A woolen mill had operated on the property for some time before the Murphy brothers, James, Jeremiah, and Daniel constructed the first distillery on the property in 1825. During the first decades of their grandiose undertaking, it was only going to become bigger and better. Because of the famine of the late 1800s in Ireland, there was less demand for whiskey. At some point in the 1860s, the Cork Distilleries Company was formed by a group of small distilleries, among them Midleton.

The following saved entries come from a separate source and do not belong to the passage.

Record inv (total0 : Z) (p : t) : Prop := {
  inv_total : total p = Some total0;
  inv_multi : single_stream p = false;
  inv_cfg : cfg_ok total0 (cfg p);
  inv_completed : RangeSet.wf (completed p);
  inv_claimed : RangeSet.wf (claimed p);
  inv_bound : forall x, RangeSet.mem x (claimed p) -> 0 <= x < total0;
  inv_asg : forall id a, view p !! id = Some a -> asg_ok total0 a;
  inv_def : Forall (def_ok total0) (deferred p);
  (** Claimed is exactly: verified, in flight, or waiting out a backoff. *)
  inv_acct : forall x, RangeSet.mem x (claimed p) <->
                       done p x \/ (exists id, held_by p id x) \/ postponed p x;
  (** And never two of these at once. *)
  inv_one_worker : forall i j x, held_by p i x -> held_by p j x -> i = j;
  inv_worker_not_done : forall i x, held_by p i x -> ~ done p x;
  inv_worker_not_postponed : forall i x, held_by p i x -> ~ postponed p x;
  inv_postponed_not_done : forall x, postponed p x -> ~ done p x;
  inv_def_disjoint : StronglySorted disjoint_def (deferred p) }.

Lemma range_wf total0 r : 0 <= ByteRange.start r <= ByteRange.end_ r /\ ByteRange.end_ r <= total0 ->
  total0 < u64_max -> ByteRange.wf r /\ is_finite r = true.
Proof.
  intros [H1 H2] H. unfold ByteRange.wf, is_finite. split; [u64_lia|].
  rewrite negb_true_iff, Z.eqb_neq. lia.
Qed.

Lemma cfg_total total0 c : cfg_ok total0 c -> total0 < u64_max.
Proof. intros [????]. lia. Qed.

(** A plan over a resumed set. *)
Lemma new_inv total0 done0 c dur ov : cfg_ok total0 c -> RangeSet.wf done0 ->
  (forall x, RangeSet.mem x done0 -> 0 <= x < total0) ->
  inv total0 (new (Some total0) done0 c dur ov).
Proof.
  intros Hc Hw Hb.
  assert (Hv : view (new (Some total0) done0 c dur ov) = ∅) by apply sm_view_new.
  assert (Hh : forall id x, ~ held_by (new (Some total0) done0 c dur ov) id x).
  { intros id x (a&Ha&_). by rewrite Hv, lookup_empty in Ha. }
  assert (Hp : forall x, ~ postponed (new (Some total0) done0 c dur ov) x) by (intros x H; by apply Exists_nil in H).
  split; try done; try (intros; exfalso; by (eapply Hh + eapply Hp)).
  - intros id a Ha. by rewrite Hv, lookup_empty in Ha.
  - intros x. split; [by left|]. intros [?|[[id H]|H]]; [done|by apply Hh in H|by apply Hp in H].
  - constructor.
Qed.

(** *** Assignments that change without moving *)

Definition same_but_assignments (p p' : t) : Prop :=
  total p' = total p /\ single_stream p' = single_stream p /\ cfg p' = cfg p /\
  completed p' = completed p /\ claimed p' = claimed p /\ deferred p' = deferred p.
Lemma stale_forever cs a a' : stale a -> 0 <= next_offset a <= u64_max -> Forall (chunk_within 0 u64_max) cs ->
  write_all push a cs = Some a' -> forall e, e ∈ pending a -> e ∈ pending a'.
Proof.
  intros Hs Hn Hf. revert a Hs Hn. induction Hf as [|c cs Hc _ IH]; simpl; intros a Hs Hn; [by intros [= <-]|].
  unfold write_chunk. destruct (_ || _); [|done]. destruct (accept push a c) as [[a1 r]|] eqn:E; [|done].
  destruct r as [e|[]]; [done|]. intros Hw e He. apply stale_accept in E as (J1&J2&J3); [|done..].
  eapply IH; try done. by apply J3.
Qed.
End stale.

(** ** Properties *)

Module ReorderSpec.

(** A sink in memory, and a small artifact, for concrete runs. *)
Definition log_push (d : list byte) (c : TransferChunk) : list byte * result unit := (d ++ payload c, inr tt).

Lemma log_push_appends d c d' : log_push d c = (d', inr tt) -> d' = d ++ payload c.
Proof. by intros [= <-]. Qed.

Definition artifact (x : Z) : byte := x mod 256.

Definition chunk_at (lo n : Z) : TransferChunk := mkChunk lo (segment artifact lo (Z.to_nat n)).

Lemma chunk_at_ok lo n start finish : 0 <= n < 2 ^ 63 -> start <= lo -> lo + n <= finish ->
  chunk_ok artifact start finish (chunk_at lo n).
Proof.
  intros Hn H1 H2. assert (Hl : len (chunk_at lo n) = n) by (unfold len, chunk_at; simpl; rewrite segment_length; lia).
  split_and!; [|split; rewrite ?Hl; done|lia]. unfold chunk_of. simpl. by rewrite segment_length.
Qed.

Ltac for_each tac := repeat first [apply Forall_nil; exact I | apply Forall_cons; split; [tac|]].
Ltac pairwise_apart :=
  first [apply SSorted_nil | apply SSorted_cons; [pairwise_apart|
    for_each ltac:(vm_compute; first [left; discriminate | right; discriminate])]].

(** C33. Whatever order, overlap and repetition the chunks of an artifact come
    in, after any writes that completed the ordered sink holds exactly the
    artifact's bytes up to the frontier, in order and each once, and the bytes
    waiting in memory are within the bound. *)
Theorem reorder_delivers_prefix {D} (push : D -> TransferChunk -> D * result unit) (content : D -> list byte)
  F d0 start finish max cs a :
  (forall d c d', push d c = (d', inr tt) -> content d' = content d ++ payload c) ->
  0 <= start <= finish /\ finish <= u64_max -> 0 <= max <= 2 ^ 63 ->
  Forall (chunk_ok F start finish) cs ->
  write_all push (SequentialAdapter_new d0 start max) cs = Some a ->
  start <= next_offset a <= finish /\
  content (inner a) = content d0 ++ segment F start (Z.to_nat (next_offset a - start)) /\
  pending_bytes (pending a) = buffered_bytes a /\ buffered_bytes a <= max.
Proof.
  intros Hlaw Hr Hm Hcs Hw. eapply (write_all_inv push content Hlaw) in Hw as (H1&H2&H3);
    [|done|by apply adapter_new_inv|done|simpl; lia].
  destruct H1 as [I1 I2 I3 I4 I5]. simpl in H2.
  split_and!; try done; lia.
Qed.

Lemma reorder_delivers_prefix_witness :
  let cs := [chunk_at 8 2; chunk_at 0 6; chunk_at 0 4; chunk_at 4 4] in
  match write_all log_push (SequentialAdapter_new [] 0 100) cs with
  | Some a => inner a = segment artifact 0 10 | None => False end.
Proof.
  intros cs. destruct (write_all log_push (SequentialAdapter_new [] 0 100) cs) as [a|] eqn:E.
  - assert (Hn : Some (next_offset a) = Some 10) by (change (option_map next_offset (Some a) = Some 10); rewrite <- E; reflexivity).
    injection Hn as Hn.
    pose proof (reorder_delivers_prefix log_push (fun d => d) artifact [] 0 10 100 cs a log_push_appends
      ltac:(vm_compute; split_and!; congruence) ltac:(lia)
      ltac:(for_each ltac:(apply chunk_at_ok; lia)) E) as (_&Hc&_).
    rewrite Hn in Hc. exact Hc.
  - vm_compute in E. discriminate E.
Defined.

(** Disjoint chunks that add up to the artifact, in any order: once all are
    written the sink has the whole artifact and nothing is left waiting; and
    when the buffer can hold what the artifact needs and the sink does not fail,
    every write completes at once. *)
Theorem reorder_completes {D} (push : D -> TransferChunk -> D * result unit) (content : D -> list byte)
  F d0 start finish max cs :
  (forall d c d', push d c = (d', inr tt) -> content d' = content d ++ payload c) ->
  0 <= start <= finish /\ finish <= u64_max -> 0 <= max <= 2 ^ 63 ->
  Forall (chunk_ok F start finish) cs -> Forall (fun c => 0 < len c) cs ->
  StronglySorted apart cs -> total_len cs = finish - start ->
  (forall a, write_all push (SequentialAdapter_new d0 start max) cs = Some a ->
     pending a = [] /\ buffered_bytes a = 0 /\ next_offset a = finish /\
     content (inner a) = content d0 ++ segment F start (Z.to_nat (finish - start))) /\
  (finish - start <= max -> infallible push -> is_Some (write_all push (SequentialAdapter_new d0 start max) cs)).
Proof.
  intros Hlaw Hr Hm Hcs Hpos Hap Htot.
  assert (Hperm : reverse cs ++ [] ≡ₚ cs) by (by rewrite app_nil_r, reverse_Permutation).
  assert (Hinit : ledger start [] (SequentialAdapter_new d0 start max)).
  { split; [|done]. exists []. simpl. split_and!; [done|lia|lia]. }
  assert (Hap' : StronglySorted apart (reverse cs ++ [])) by (eapply pairwise_perm; [symmetry; exact Hperm|done]).
  pose proof (adapter_new_inv content F d0 start finish Hr max) as Hnew. split.
  - intros a Hw. eapply (ledger_run push content Hlaw) in Hw as [Hi Hl]; try done; try (simpl; lia).
    assert (Hpos' : Forall (fun c => 0 < len c) (reverse cs ++ [])) by (by rewrite Hperm).
    destruct (ledger_complete content F d0 start finish _ a Hi Hl Hap' Hpos') as [J1 J2].
    { by rewrite (total_len_perm _ _ Hperm). }
    destruct Hi as [I1 I2 I3 I4 I5]. rewrite J1, J2 in *. done.
  - intros Hroom Hinf. eapply (write_all_ok push content Hlaw); try done; rewrite ?app_nil_r; try done; simpl; lia.
Qed.
Lemma reorder_completes_witness :
  let cs := [chunk_at 8 2; chunk_at 4 4; chunk_at 0 4] in
  match write_all log_push (SequentialAdapter_new [] 0 100) cs with
  | Some a => pending a = [] /\ inner a = segment artifact 0 10 | None => False end.
Proof.
  intros cs. destruct (write_all log_push (SequentialAdapter_new [] 0 100) cs) as [a|] eqn:E.
  - pose proof (reorder_completes log_push (fun d => d) artifact [] 0 10 100 cs log_push_appends
      ltac:(vm_compute; split_and!; congruence) ltac:(lia)
      ltac:(for_each ltac:(apply chunk_at_ok; lia))
      ltac:(for_each ltac:(reflexivity)) ltac:(pairwise_apart)
      eq_refl) as [Hc _].
    destruct (Hc a E) as (Hp&_&_&Hi). split; [exact Hp|exact Hi].
  - vm_compute in E. discriminate E.
Defined.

As a result of Irish whiskey’s declining fortunes in the early 1900s, the biggest pot still of its kind in the world was no longer operational at this distillery. The popularity of blended whisky in Scotland, the ongoing trade war between Ireland and the United Kingdom, and prohibition in the United States all contributed to this. As a result, the Irish whiskey industry suffered greatly.
In the 1960s, the island had just a few distilleries left. As a result, in 1966, three of them formed the Irish Distillers company. John Jameson & Son, John Powers, and Son, and Cork Distilleries Company were the three. As a result of this decision, the first two distilleries, which were headquartered in Dublin, were shut down and a new Midleton plant will be erected beside the original distillery.
While activities at Midleton’s old distillery opposite were winding down on the same day, production began in the new distillery in the middle of 1975. Both the Dublin Jameson and Powers distilleries shut down within a year. Reaffirming their commitment to becoming the leading producer of Irish whiskey, Irish Distillers made a €100 million investment in the distillery in 2013. An extra €130 million was invested on expanding and upgrading output at this remarkable distillery in 2019.
The distillery is a real symbol of Ireland’s whiskey legacy since it is the home of Jameson, Redbreast, Powers, Paddy, Middleton Rare, and the Spot Whisky lines.
The remarkable Green Spot is a great example of Single Pot Still Whiskey, having been matured and bottled for Mitchells & Sons. Mitchell first bottled Green Spot Irish Whiskey in the early 1900s, making it an authentic piece of Irish Whiskey heritage. Irish Whiskey’s revival has helped maintain its status as an iconic brand.
Green Spot Chateau Leoville Barton
Green Spot and Chateau Leoville Barton have collaborated on a project. Bringing to the world this stunning single pot still completed in a Bordeaux barrel by combining two parallel histories of Irish entrepreneurship.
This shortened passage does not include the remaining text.